The CLIA Fall 2022-2023 is the first Fulbright Lectureship in Italian-American Studies at the University of Calabria following the COVID-19 Pandemic.


Italian American Culture and Literature: Urban Spaces on Screen and the Page 

This course examines Italian Americans as represented in literature and film. We will investigate the traditional stereotypes associated with these representations through the history of the Italian diaspora. The course will focus on the emotional and cultural experience of Italian Americans’ attachment to their Italian roots. Students will analyze films, literature, and articles.

 

Course Description

Robert T. Tally Jr. argues, “In making more visible the possibilities and constraints to literary work through place-based study, a more racially and ethnically approach to the literature survey is made possible.” Using Tally’s point as a springboard, this class studies the cultural, geographical, imaginary, regional, and urban places/spaces in Italian American film and literature formation. However, place is beyond geography; a building, a community, a neighborhood, or a monument can represent space. Thus, the urban environment offers a landscape where people of different social, cultural, and economic groups converge and occupy the same space. Various historical influences construct these places/spaces, but they have also provided their inhabitants with new experiences and cultural expressions.
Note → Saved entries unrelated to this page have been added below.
(** What follows an exchange with an account: the end, or what at most [spare]
    more exchanges do if the client got nothing. *)
Definition after_exchange (a : string) (spare : nat) (s : retrying) (p : progress) (raised : option exn) (f : flow) : Prop :=
  let s1 := s {{ rt_history := pg_history p }} in
  ends s1 f ∨
  match raised with
  | Some (_RetryableStreamError _ _ _ | _TransientStreamError _ _ | RefreshError _ _) => good (eq a) spare s1 f
  | Some (ProxyResponseError _ _) => st_downstream_visible (pg_settlement p) = false ∧ good (eq a) spare s1 f
  | _ => False
  end.
(** [f] is the outcome of an exchange and what follows. *)
Definition exchanged (a : string) (spare : nat) (s : retrying) (f : flow) : Prop :=
  ∃ retry transient seen p raised,
    _stream_once created c a preferred retry transient (upstream (rt_history s) a) seen (rt_history s) = (p, raised) ∧
    after_exchange a spare s p raised f.

Lemma exchanged_begins a spare s f : exchanged a spare s f → ∃ acts, rt_history (state_of f) = rt_history s ++ Upstream a :: acts.
Proof.
  intros (retry & transient & seen & p & raised & (acts & Ha & _)%stream_once_spec & Hf).
  assert (∃ acts', rt_history (state_of f) = pg_history p ++ acts') as [acts' H].
  { destruct Hf as [(_ & acts' & H & _)|Hf]; [eauto|].
    destruct raised as [[]|]; try done; [destruct Hf as [_ (acts' & H & _)]|destruct Hf as (acts' & H & _)..]; eauto. }
  exists (acts ++ acts'). by rewrite H, Ha, <- app_assoc.
Qed.

Lemma exchange_good a spare s f : exchanged a spare s f → rt_settled s = false → good (eq a) (S spare) s f.
Proof.
  intros (retry & transient & seen & p & raised & (acts & Ha & He & Hr & Hm)%stream_once_spec & Hf) Hs. unfold after_exchange in Hf.
  set (s1 := s {{ rt_history := pg_history p }}) in *.
  assert (rt_history s1 = rt_history s ++ Upstream a :: acts) as Hh by done.
  destruct Hf as [Hf|Hf]; [by eapply good_exchange|].
  assert (silent acts = true → good (eq a) spare s1 f → good (eq a) (S spare) s f) as Hgo.
  { intros Hsil. apply (good_after _ _ 1 s s1 (Upstream a :: acts)); [done|change (S (exchanges acts) <= 1); lia|done|done|].
    change (Forall (eq a) (a :: contacted acts)). rewrite calm_contacted by done. by repeat constructor. }
  destruct raised as [[]|]; try done; [|by apply Hgo..]. destruct Hf as [Hv Hf]. apply Hgo; auto.
Qed.

Lemma same_account_exchanged spare a n seen s : rt_settled s = false →
  exchanged a spare s (same_account created c remaining ensure_fresh upstream settles preferred spare a n seen s).
Proof.
  revert seen s. induction spare as [|spare IH]; intros seen s Hs; cbn [same_account];
    (destruct (_stream_once created c a preferred _ _ (upstream (rt_history s) a) seen (rt_history s)) as [p raised] eqn:E);
    (eexists _, _, _, p, raised; split; [exact E|]); unfold after_exchange; set (s1 := s {{ rt_history := pg_history p }}); assert (rt_settled s1 = false) as Hs1 by done;
    (destruct raised as [[st pl|code e ex|code e|code e|pm code|m|]|]; [case_if; [left; apply surface_visible_ends|right; split; [done|]]
      |right; apply (good_weaken _ 0); [lia|by apply handle_good]|case_if; [left; apply surface_visible_ends|right]|left; by apply handle_final
      |right; apply (good_weaken _ 0); [lia|by apply handle_good]|left; by apply handle_final..|left; apply finished_ends]).
  - case_if; [by apply refused_by_good|by apply given_up_good].
  - by apply given_up_good.
  - case_if; [apply (good_weaken _ 0); [lia|by apply refused_by_good]|]. case_if; [|apply (good_weaken _ 0); [lia|by apply given_up_good]].
    eapply (good_quiet _ _ s1 (perform [Slept] s1) [Slept]); [done..|]. apply exchange_good; [by apply IH|done].
  - case_if; [|apply (good_weaken _ 0); [lia|by apply given_up_good]].
    eapply (good_quiet _ _ s1 (perform [Slept] s1) [Slept]); [done..|]. apply exchange_good; [by apply IH|done].
Qed.

Lemma same_account_good spare a n seen s : rt_settled s = false →
  good (eq a) (S spare) s (same_account created c remaining ensure_fresh upstream settles preferred spare a n seen s).
Proof. intros Hs. apply exchange_good; [by apply same_account_exchanged|done]. Qed.

(** *** Attempts *)

Lemma attempt_account_good a n s : rt_settled s = false →
  good (eq a) 3 s (attempt_account created c remaining ensure_fresh upstream settles preferred a n s).
Proof.
  intros Hs. unfold attempt_account. case_if; [by apply ends_good, timed_out_ends|].
  set (s1 := perform [Refreshed a false] s). assert (rt_settled s1 = false) as Hs1 by done.
  eapply (good_quiet _ _ s s1 [Refreshed a false]); [done..|]. clearbody s1. clear Hb.
  destruct (ensure_fresh (rt_history s) a false) as [|pm code|m|st pl|].
  - set (s2 := s1 {{ any_attempt_logged := true }}). eapply (good_quiet _ _ s1 s2 []); [by rewrite app_nil_r|done|].
    case_if; [by apply ends_good, timed_out_ends|by apply same_account_good].
  - apply (good_weaken _ 0); [lia|by apply handle_good].
  - by apply ends_good, unreachable_ends.
  - apply (good_weaken _ 0); [lia|by apply handle_good].
  - apply (good_weaken _ 0); [lia|by apply handle_good].
Qed.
This course explores a selection of Italian-American films, memoirs, novels, plays, poems, and short stories from the early twentieth century through the present twenty-first century. Many authors and filmmakers characterize place/space as more than a neutral backdrop against which people act. Instead, place/space represents the dynamic relationship between building form and the inhabitants’ perception, imagination, and actions. Secondary critical sources will accompany each primary source. We will examine the role of these literary depictions of Italian Americans in constructing both Italian-American identities and their public perception at large.

Discussion topics will include the contributions of Italian Americans to American culture, their contradictory desire to assimilate into white culture and privilege despite rampant ethnic discriminatory acts/prejudices against them by the same dominant white culture, the role of women in the family, and the forms of conflict and alliance Italian Americans engaged in with other ethnic groups. Students will consider race and ethnicity, national identity, gender identity and relations, and sexual identity. Throughout the course, we will ask how definitions of America and Americans change when we place Italian-American culture and experience not on the margins but at the center of US national identity formation. We will focus on the role of these diverse artists and writers in permanently redefining the nature of American literature in the 20th century and reshaping what American national identity means in a global context.

Course Objectives

By the end of this course, students will be able to complete the following:

  1. identify the significant ideas and developments that have shaped Italian-American cinema/literature;

  2. examine how these ideas and developments have impacted the cultural exchanges between Italy and the US;

  3. evaluate these ideas and movements within their cultural and historical contexts; and

  4. formulate convincing written arguments backed by evidence from primary and secondary sources.

 

Final Research Paper & Presentation

Each student will prepare a final paper of 13-15 pages. Students can opt to write a traditional academic paper or one that focuses on a family member’s migration (Canada, South America, United States). The creative migration option must include a theoretical angle of vision that discusses some aspect of migration (culture, food, language, religion, etc.). The first draft of your paper is due two weeks before the exam period. You will receive feedback from me to make the necessary edits to your final submission.